Data items
Segment Open

Lemma HandleOpLoop_ok (i : Instr) (greedy : bool) (start min max : Z) (th : Thread) sv cap eff :
  i = (if greedy then LoopGreedy start min max else Loop start min max) -> instr_at i th -> cap_ok (length sv) cap ->
  eval e0 i th = Done eff -> performs th sv cap eff (always (HandleOpLoop code (opcode i) (conf th sv cap))).
Proof.
  intros Hi Hat Hcap He. unfold HandleOpLoop.
  assert (Hops : operands i = [(4%nat, start); (4%nat, min); (4%nat, max)]) by (by destruct greedy; subst i).
  assert (Hf : fixed_size i = true) by (by destruct greedy; subst i).
  assert (Hg : (opcode i =? OP_LOOP_GREEDY) = greedy) by (by destruct greedy; subst i).
  assert (He' : loop e0 i greedy start min max th = Done eff) by (by destruct greedy; subst i). clear Hi He.
  rewrite (operand2_at i 4 4 start min 5 th sv cap _ Hat Hops eq_refl : GetU32 code (pc_at (conf th sv cap) 5) = Done min).
  rewrite (operand3_at i 4 4 4 start min max 9 th sv cap _ Hat Hops eq_refl : GetU32 code (pc_at (conf th sv cap) 9) = Done max).
  rewrite (operand_at i 4 start th sv cap _ Hat Hops : GetU32 code (pc_at (conf th sv cap) 1) = Done start).
  cbn [mbind outcome_bind]. rewrite Advance_next by done. cbn [mbind outcome_bind]. rewrite Hg, PeekStack_conf.
  change (top e0 (next i th)) with (top e0 th). unfold loop in He'.
  destruct (top e0 th) as [c| |] eqn:Ht; [|done|done]. cbn [mbind outcome_bind] in *. rewrite u32_add_l.
  destruct (set_top (u32 (c + 1)) th) as [th1| |] eqn:Hst; [|done|done]. cbn [mbind outcome_bind] in *.
  rewrite (SetStackValue_conf _ c (next i th) (next i th1) sv cap Ht (set_top_next i _ _ _ Hst)).
  cbn [mbind outcome_bind]. assert (Hpc : t_pc th1 = t_pc th).
  { revert Hst. unfold set_top. destruct (t_sp th); [done|]. destruct (write _ _ _); [|done|done]. by intros [= <-]. }
  change (currentPc_ (conf (next i th) sv cap)) with (u32 (t_pc th + size i)). rewrite <- Hpc.
  change (u32 (t_pc th1 + size i)) with (t_pc (next i th1)).
  assert (Hagain : SetCurrentPC (u32 (t_pc (next i th1) + start)) (conf (next i th1) sv cap) = conf (jump i start th1) sv cap)
    by (by rewrite <- (jump_next i start th1)).
  assert (Hpush : forall pc, (length sv < limit)%nat -> exists cap',
    PushRegExpState STATE_SPLIT pc (conf (next i th1) sv cap) =
      Done (conf (next i th1) ((STATE_SPLIT, set_pc pc (next i th1)) :: sv) cap') /\ cap_ok (S (length sv)) cap')
    by (intros pc Hl; by apply PushRegExpState_conf).
  injection He' as <-. destruct greedy; cbn [negb andb].
  - destruct (u32 (c + 1) <? max); [|done]. destruct (u32 (c + 1) >=? min); cbn [performs].
    + intros Hl. destruct (Hpush (t_pc (next i th1)) Hl) as (cap' & E & Hc'). exists cap'. split; [|done].
      rewrite E. cbn [mbind outcome_bind always]. by rewrite <- (jump_next i start th1).
    + cbn [mbind outcome_bind always]. by rewrite Hagain.
  - destruct (Z.ltb_spec (u32 (c + 1)) min).
    + rewrite Z.geb_leb, (proj2 (Z.leb_gt min _)) by lia. cbn [mbind outcome_bind always performs]. by rewrite Hagain.
    + destruct (u32 (c + 1) <? max); [|done]. cbn [performs]. intros Hl.
      destruct (Hpush (u32 (t_pc (next i th1) + start)) Hl) as (cap' & E & Hc'). exists cap'. split; [|done].
      rewrite E. cbn [mbind outcome_bind always]. by rewrite jump_next.
Qed.

Lemma HandleOpPrev_ok (th : Thread) sv cap eff : eval e0 Prev th = Done eff ->
  performs th sv cap eff (checked (HandleOpPrev OP_PREV (conf th sv cap))).
Proof.
  intros He. unfold HandleOpPrev. change (PrevPtr (conf th sv cap)) with (PrevPtr e0). cbn [currentPtr_ conf eval] in *.
  destruct (t_ptr th =? 0); [injection He as <-; by exists th|].
  destruct (PrevPtr e0 (t_ptr th) 0) as [p| |]; [|done|done]. injection He as <-. cbn [mbind outcome_bind performs].
  change (SetCurrentPtr p (conf th sv cap)) with (conf (set_ptr p th) sv cap). by rewrite (succeed_conf Prev).
Qed.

Segment Closed

(Work instruction): From the records above, copy only the lines starting with the line that holds "assert (He' : loop" and going on through the line that holds "by (by rewrite", exactly as written.

(Exercise answer):
  assert (He' : loop e0 i greedy start min max th = Done eff) by (by destruct greedy; subst i). clear Hi He.
  rewrite (operand2_at i 4 4 start min 5 th sv cap _ Hat Hops eq_refl : GetU32 code (pc_at (conf th sv cap) 5) = Done min).
  rewrite (operand3_at i 4 4 4 start min max 9 th sv cap _ Hat Hops eq_refl : GetU32 code (pc_at (conf th sv cap) 9) = Done max).
  rewrite (operand_at i 4 start th sv cap _ Hat Hops : GetU32 code (pc_at (conf th sv cap) 1) = Done start).
  cbn [mbind outcome_bind]. rewrite Advance_next by done. cbn [mbind outcome_bind]. rewrite Hg, PeekStack_conf.
  change (top e0 (next i th)) with (top e0 th). unfold loop in He'.
  destruct (top e0 th) as [c| |] eqn:Ht; [|done|done]. cbn [mbind outcome_bind] in *. rewrite u32_add_l.
  destruct (set_top (u32 (c + 1)) th) as [th1| |] eqn:Hst; [|done|done]. cbn [mbind outcome_bind] in *.
  rewrite (SetStackValue_conf _ c (next i th) (next i th1) sv cap Ht (set_top_next i _ _ _ Hst)).
  cbn [mbind outcome_bind]. assert (Hpc : t_pc th1 = t_pc th).
  { revert Hst. unfold set_top. destruct (t_sp th); [done|]. destruct (write _ _ _); [|done|done]. by intros [= <-]. }
  change (currentPc_ (conf (next i th) sv cap)) with (u32 (t_pc th + size i)). rewrite <- Hpc.
  change (u32 (t_pc th1 + size i)) with (t_pc (next i th1)).
  assert (Hagain : SetCurrentPC (u32 (t_pc (next i th1) + start)) (conf (next i th1) sv cap) = conf (jump i start th1) sv cap)
    by (by rewrite <- (jump_next i start th1)).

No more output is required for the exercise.